Aerosol particles were aspirated using a Venturi gas jet pump powered by nitrogen on the REIMS source via a 3-m evacuation tubing incorporated into the electrosurgical pencil. The Venturi pump introduces the aerosol orthogonally to the inlet capillary of the mass spectrometer, which is then drawn into the source by the vacuum of the instrument. This geometry, combined with a specially designed whistle within the Venturi housing, ensures that the larger particles are not drawn into the capillary where they could cause a blockage. A solution of leu-enkephalin (1.72 pmol/μL dissolved in propan-2-ol) (Fisher Scientific) was infused at 100 μL/min and nebulised at a position opposite the inlet capillary within the whistle assembly. This peptide was used as a lock mass (544.26 m/z) to maintain an accurate mass measurement during all analyses. Laboratory animal and storage studies were conducted using the beta version of the impactor (ceramic cylinder) whereas the wild animal and diet study samples were analysed using the commercial version (Kanthal metal coil). Mass spectra were recorded on a Synapt G2-Si (Waters, Wilmslow, UK) in full-scan resolution, negative ion mode at a scan rate of 1 scan per second from 50–1200 m/z. The sample cone was set to 60 V, and the heater bias was set to 60 V.
Data analysis
An overview of the data analysis workflow is presented in Additional file 2: Figure S1. Individual burn spectra for each faecal pellet were aggregated to generate a single raw data file for each sample. Mass spectra were imported into Waters Offline Model Builder software (OMB-1.1.28, Waters Research Centre, Hungary) or LiveID (Waters). Within Offline Model Builder spectral data above, the intensity threshold of 3 × 105 counts were summed for each data point, accumulating data from multiple faecal pellets from the same animal.
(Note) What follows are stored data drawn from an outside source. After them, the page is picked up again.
(** C8 on the components as first rendered. *)
Lemma C8_ignored_clicks_witness :
  ColorReactionGame.onCellClick 5 100 0 GoNoGo.initial = GoNoGo.initial
  /\ ColorReactionGameEdges.onCellClick 5 100 GoNoGo.initial
     = GoNoGo.initial
  /\ FiveTargetReactionGame.onCellClick 5 100 100 0
       FiveTargetReactionGame.initial
     = FiveTargetReactionGame.initial
  /\ CentralPeripheralSpanTask.onCellClick 33 100
       CentralPeripheralSpanTask.initial
     = CentralPeripheralSpanTask.initial
  /\ CentralPeripheralSpanTask.onCellClick 33 100
       CentralPeripheralSpanTask.initial
     = CentralPeripheralSpanTask.initial
  /\ SpamperceptionBlocks.onCellClick 4 100 100 []
       SpamperceptionBlocks.initial
     = Some SpamperceptionBlocks.initial
  /\ SpamperceptionBlocks.step (SpamperceptionBlocks.Click 4 100 100 [])
       SpamperceptionBlocks.initial
     = Some SpamperceptionBlocks.initial.
Proof.
  destruct C8_clicks_while_stopped_or_not_responding_ignored
    as (H1 & H2 & H3 & H4 & H5 & H6 & H7).
  repeat match goal with |- _ /\ _ => split end.
  - apply H1. reflexivity.
  - apply H2. reflexivity.
  - apply H3. reflexivity.
  - apply H4. discriminate.
  - apply (H5 [CentralPeripheralSpanTask.Click 1 0]); reflexivity.
  - apply H6. discriminate.
  - apply H7. reflexivity.
Defined.

(** C9 on the sequence [4; 17; 82]. *)
Lemma C9_presentation_schedule_witness :
  nth_error (CentralPeripheralSpanTask.presentSeq_timeouts [4; 17; 82]%nat)
            (2 * 1)
  = Some (Z.of_nat 1 * 1000, CentralPeripheralSpanTask.SetLit (Some 17%nat))
  /\ nth_error
       (CentralPeripheralSpanTask.presentSeq_timeouts [4; 17; 82]%nat)
       (2 * 1 + 1)
     = Some (Z.of_nat 1 * 1000 + 600, CentralPeripheralSpanTask.SetLit None)
  /\ nth_error
       (SpamperceptionBlocks.presentSequence_timeouts [4; 17; 82]%nat)
       (2 * 2)
     = Some (Z.of_nat 2 * 1000,
             SpamperceptionBlocks.SetLitIdx (Some 82%nat)).
Proof.
  destruct C9_presentation_schedule as (_ & _ & _ & _ & Hcp & Hsb).
  destruct (Hcp [4; 17; 82]%nat) as (_ & Hk & _).
  destruct (Hsb [4; 17; 82]%nat) as (_ & Hk' & _).
  split; [|split].
  - apply (Hk 1%nat 17%nat). reflexivity.
  - apply (Hk 1%nat 17%nat). reflexivity.
  - apply (Hk' 2%nat 82%nat). reflexivity.
Defined.

(** C10 on the five-target session, where cell 3 has been clicked. *)
Lemma C10_click_on_clicked_target_witness :
  FiveTargetReactionGame.onCellClick 3 300 300 4 fiveTargets = fiveTargets
  /\ FiveTargetReactionGame.step
       (FiveTargetReactionGame.Click 3 300 300 4) fiveTargets
     = fiveTargets.
Proof.
  apply (C10_click_on_clicked_target_is_noop 3%nat 300 300 4 fiveTargets
           {| FiveTargetReactionGame.id := (0, 3%nat);
              FiveTargetReactionGame.idx := 3;
              FiveTargetReactionGame.color := FiveTargetReactionGame.c4ADE80;
              FiveTargetReactionGame.clicked := true;
              FiveTargetReactionGame.perfShownAt := 0 |}).
  - vm_compute. reflexivity.
  - reflexivity.
Defined.
End Witnesses.

(** * Further properties of the components *)

(** ** Where the go/no-go games place a stimulus *)

Section PlacementFacts.
Import GoNoGo Placement.

Lemma Qfloor_ge (q : Q) (z : Z) : (inject_Z z <= q)%Q -> z <= Qfloor q.
Proof.
  intros H. rewrite <- (Qfloor_Z z). now apply Qfloor_resp_le.
Qed.

Lemma Qfloor_lt (q : Q) (z : Z) : (q < inject_Z z)%Q -> Qfloor q < z.
Proof.
  intros H. rewrite Zlt_Qlt.
  eapply Qle_lt_trans; [apply Qfloor_le | exact H].
Qed.

Lemma inject_Z_pos (n : Z) : 0 < n -> (0 < inject_Z n)%Q.
Proof. intros H. change 0%Q with (inject_Z 0). now rewrite <- Zlt_Qlt. Qed.

Lemma randInt_range (a b : Z) (u : Q) :
  a <= b -> (0 <= u)%Q -> (u < 1)%Q -> a <= randInt a b u <= b.
Proof.
  intros Hab H0 H1. unfold randInt.
  set (n := b - a + 1).
  assert (Hn : (0 < inject_Z n)%Q) by (apply inject_Z_pos; lia).
  split.
  - apply Qfloor_ge. nra.
  - apply Z.lt_succ_r. apply Qfloor_lt.
    replace (Z.succ b) with (a + n) by lia.
    rewrite inject_Z_plus. nra.
Qed.

Lemma idx_round_trip (idx : nat) :
  let '(r, c) := idxToRowCol idx in
  rowColToIdx r c = idx /\ (c < GRID_SIZE)%nat.
Proof.
  unfold idxToRowCol, rowColToIdx, GRID_SIZE. split.
  - pose proof (Nat.div_mod_eq idx 10). lia.
  - apply Nat.mod_upper_bound. discriminate.
Qed.

Lemma rowCol_round_trip (r c : nat) :
  (c < GRID_SIZE)%nat -> idxToRowCol (rowColToIdx r c) = (r, c).
Proof.
  unfold idxToRowCol, rowColToIdx, GRID_SIZE. intros Hc. f_equal.
  - rewrite Nat.div_add_l by discriminate.
    rewrite (Nat.div_small c 10) by assumption. lia.
  - rewrite Nat.add_comm, Nat.Div0.mod_add. now apply Nat.mod_small.
Qed.

End PlacementFacts.

Section PickIndex.
Import GoNoGo Placement.

Lemma Qltb_iff (a b : Q) : JS.Qltb a b = true <-> (a < b)%Q.
Proof.
  unfold JS.Qltb. rewrite negb_true_iff. split.
  - intros H. apply Qnot_le_lt. intros Hle.
    apply Qle_bool_iff in Hle. congruence.
  - intros H. destruct (Qle_bool b a) eqn:E; [|reflexivity].
    apply Qle_bool_iff in E. exfalso. now apply (Qlt_not_le a b).
Qed.

Lemma onGrid_lt (v : Z) : (onGrid v < GRID_SIZE)%nat.
Proof. unfold onGrid, GRID_SIZE. lia. Qed.

Lemma onGrid_near (base : nat) (d : Z) :
  (base < GRID_SIZE)%nat -> -2 <= d <= 2 ->
  Z.abs (Z.of_nat (onGrid (Z.of_nat base + d)) - Z.of_nat base) <= 2.
Proof. unfold onGrid, GRID_SIZE. lia. Qed.

Lemma rowColToIdx_lt (r c : nat) :
  (r < GRID_SIZE)%nat -> (c < GRID_SIZE)%nat ->
  (rowColToIdx r c < GRID_SIZE * GRID_SIZE)%nat.
Proof. unfold rowColToIdx, GRID_SIZE. lia. Qed.

Lemma randInt_cell (n : nat) (u : Q) :
  (0 < n)%nat -> (0 <= u)%Q -> (u < 1)%Q ->
  (Z.to_nat (randInt 0 (Z.of_nat n - 1) u) < n)%nat.
Proof.
  intros Hn H0 H1.
  pose proof (randInt_range 0 (Z.of_nat n - 1) u ltac:(lia) H0 H1). lia.
Qed.

Lemma pickIndex_lt last uNear u1 u2 :
  (0 <= u1)%Q -> (u1 < 1)%Q ->
  (pickIndex last uNear u1 u2 < GRID_SIZE * GRID_SIZE)%nat.
Proof.
  intros H0 H1. unfold pickIndex.
  destruct last as [lastIdx|]; [destruct (JS.Qltb uNear (1 # 2))|].
  - unfold idxToRowCol. apply rowColToIdx_lt; apply onGrid_lt.
  - apply randInt_cell; [unfold GRID_SIZE; lia | assumption..].
  - apply randInt_cell; [unfold GRID_SIZE; lia | assumption..].
Qed.

Lemma pickIndex_near lastIdx uNear u1 u2 :
  (lastIdx < GRID_SIZE * GRID_SIZE)%nat ->
  (uNear < 1 # 2)%Q ->
  (0 <= u1)%Q -> (u1 < 1)%Q -> (0 <= u2)%Q -> (u2 < 1)%Q ->
  let '(row, col) := idxToRowCol lastIdx in
  let '(nr, nc) := idxToRowCol (pickIndex (Some lastIdx) uNear u1 u2) in
  Z.abs (Z.of_nat nr - Z.of_nat row) <= 2
  /\ Z.abs (Z.of_nat nc - Z.of_nat col) <= 2.
Proof.
  intros Hl Hn H10 H11 H20 H21.
  unfold pickIndex. apply Qltb_iff in Hn. rewrite Hn.
  destruct (idxToRowCol lastIdx) as [row col] eqn:Hrc.
  rewrite rowCol_round_trip by apply onGrid_lt.
  unfold idxToRowCol in Hrc. injection Hrc as <- <-.
  assert (Hrow : (lastIdx / GRID_SIZE < GRID_SIZE)%nat).
  { apply Nat.Div0.div_lt_upper_bound. exact Hl. }
  assert (Hcol : (lastIdx mod GRID_SIZE < GRID_SIZE)%nat).
  { apply Nat.mod_upper_bound. discriminate. }
  split; apply onGrid_near; try assumption;
    apply randInt_range; (lia || assumption).
Qed.

Lemma pickEdgeIndex_edge uSide uRow :
  (0 <= uRow)%Q -> (uRow < 1)%Q ->
  let cell := pickEdgeIndex uSide uRow in
  (cell < GRID_SIZE * GRID_SIZE)%nat
  /\ snd (idxToRowCol cell)
     = (if JS.Qltb uSide (1 # 2) then 0 else GRID_SIZE - 1)%nat.
Proof.
  intros H0 H1. cbv zeta. unfold pickEdgeIndex.
  set (row := Z.to_nat (randInt 0 (Z.of_nat GRID_SIZE - 1) uRow)).
  assert (Hrow : (row < GRID_SIZE)%nat).
  { apply randInt_cell; [unfold GRID_SIZE; lia | assumption..]. }
  set (edgeCol := if JS.Qltb uSide (1 # 2) then 0%nat else (GRID_SIZE - 1)%nat).
  assert (Hc : (edgeCol < GRID_SIZE)%nat).
  { unfold edgeCol, GRID_SIZE. destruct (JS.Qltb uSide (1 # 2)); lia. }
  split.
  - now apply rowColToIdx_lt.
  - now rewrite rowCol_round_trip.
Qed.
End PickIndex.

Section PlacementTheorems.
Import Placement.

(** X1.  On the 10 by 10 grid of the go/no-go games, row and column
    determine the cell and back: [rowColToIdx] undoes [idxToRowCol] for
    every index, the column computed is below 10, and [idxToRowCol]
    undoes [rowColToIdx] for every row and every column below 10. *)
Theorem grid_index_round_trip :
  (forall idx,
      rowColToIdx (fst (idxToRowCol idx)) (snd (idxToRowCol idx)) = idx
      /\ (snd (idxToRowCol idx) < GRID_SIZE)%nat)
  /\ (forall r c,
         (c < GRID_SIZE)%nat -> idxToRowCol (rowColToIdx r c) = (r, c)).
Proof.
  split.
  - intros idx. exact (idx_round_trip idx).
  - exact rowCol_round_trip.
Qed.

(** X3.  [pickIndex] of ColorReactionGame returns a cell of the grid.
    When a stimulus has been placed before and the first draw is below
    0.5, the cell is at most two rows and at most two columns away from
    the last one. *)
Theorem pickIndex_on_the_grid_and_near :
  forall last uNear u1 u2,
    (0 <= u1)%Q -> (u1 < 1)%Q -> (0 <= u2)%Q -> (u2 < 1)%Q ->
    (pickIndex last uNear u1 u2 < GRID_SIZE * GRID_SIZE)%nat
    /\ forall lastIdx,
        last = Some lastIdx ->
        (lastIdx < GRID_SIZE * GRID_SIZE)%nat ->
        (uNear < 1 # 2)%Q ->
        let '(row, col) := idxToRowCol lastIdx in
        let '(nr, nc) := idxToRowCol (pickIndex last uNear u1 u2) in
        Z.abs (Z.of_nat nr - Z.of_nat row) <= 2
        /\ Z.abs (Z.of_nat nc - Z.of_nat col) <= 2.
Proof.
  intros last uNear u1 u2 H1 H2 H3 H4. split.
  - now apply pickIndex_lt.
  - intros lastIdx -> Hl Hn. now apply pickIndex_near.
Qed.

(** X4.  [pickEdgeIndex] of ColorReactionGameEdges returns a cell of the
    grid in column 0 or column 9: column 0 when the first draw is below
    0.5, column 9 otherwise. *)
Theorem pickEdgeIndex_on_an_edge :
  forall uSide uRow,
    (0 <= uRow)%Q -> (uRow < 1)%Q ->
    let cell := pickEdgeIndex uSide uRow in
    (cell < GRID_SIZE * GRID_SIZE)%nat
    /\ snd (idxToRowCol cell)
       = (if JS.Qltb uSide (1 # 2) then 0 else 9)%nat.
Proof.
  intros uSide uRow H0 H1. exact (pickEdgeIndex_edge uSide uRow H0 H1).
Qed.

End PlacementTheorems.

(** ** Sessions of the go/no-go games *)

Section SessionFacts.
Import GoNoGo GoNoGoProps GoNoGoSession.
Local Arguments Nat.modulo : simpl never.
Local Arguments adaptedWindow : simpl never.
Local Arguments retire : simpl never.
Local Arguments stop : simpl never.
Local Arguments buildReport : simpl never.

Lemma CRG_click cell now dist st :
  ColorReactionGame.onCellClick cell now dist st
  = click cell (ColorReactionGame.shown cell st) (Some dist) now st.
Proof.
  unfold ColorReactionGame.onCellClick, ColorReactionGame.shown, click.
  destruct (negb (running st)); [reflexivity|].
  destruct (filter (fun s => Nat.eqb (idx s) cell) (stimuli st))
    as [|first rest]; [reflexivity|].
  cbv zeta.
  destruct (find (fun s => Color_eqb (color s) green) (first :: rest));
    reflexivity.
Qed.

Lemma Edges_click cell now st :
  ColorReactionGameEdges.onCellClick cell now st
  = click cell (ColorReactionGameEdges.shown cell st) None now st.
Proof.
  unfold ColorReactionGameEdges.onCellClick, ColorReactionGameEdges.shown,
    click.
  destruct (negb (running st)); [reflexivity|].
  destruct (find (fun s => Nat.eqb (idx s) cell) (stimuli st));
    reflexivity.
Qed.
Within LiveID, intensity threshold was set automatically, and the exported, binned data were further processed in R. Mass spectra were then lockmass corrected to either a propan-2-ol background peak at 325.19 m/z or leu-enkephalin at 554.26 m/z. For analysis, a mass range of 400 to 1100 m/z was used. The resulting spectra were normalised, scaled and binned by either LiveID or Offline Model Builder (Waters) at 0.05 or 0.1 m/z bin width. Binned data (approx. 14,000 or 7000 data points) were exported as .csv data files for further analysis. For some experiments, data were analysed by principal component analysis (PCA) followed by discriminant function analysis (DFA) using either SSPS version 24 (IBM, Portsmouth, UK) or R. Random forest classification was achieved with package ‘randomForest’ [33] using R version 3.4.2. [34]. For random forest analysis, two analyses were completed—in the first, all samples were included in the classification, and in the second, we retained 70% as a training set and used the trees generated therefore to assess the remaining 30%. A confusion matrix was generated to determine the accuracy of classification for each species or another category. Specific ions that made the greatest contribution to classification were identified using the randomForestExplainer package [21] in R. Data were visualised with SPSS or with ‘ggplot2’ in the R environment [35]. In some instances, the top informative ions included both the monoisotopic ion and the first 13C isotopomer that were identified and confirmed by plotting a cross-correlation matrix for the intensities of these ions—such isotopically linked pairs exhibited a very high degree of correlation, as would be expected (Additional file 4: Figure S3).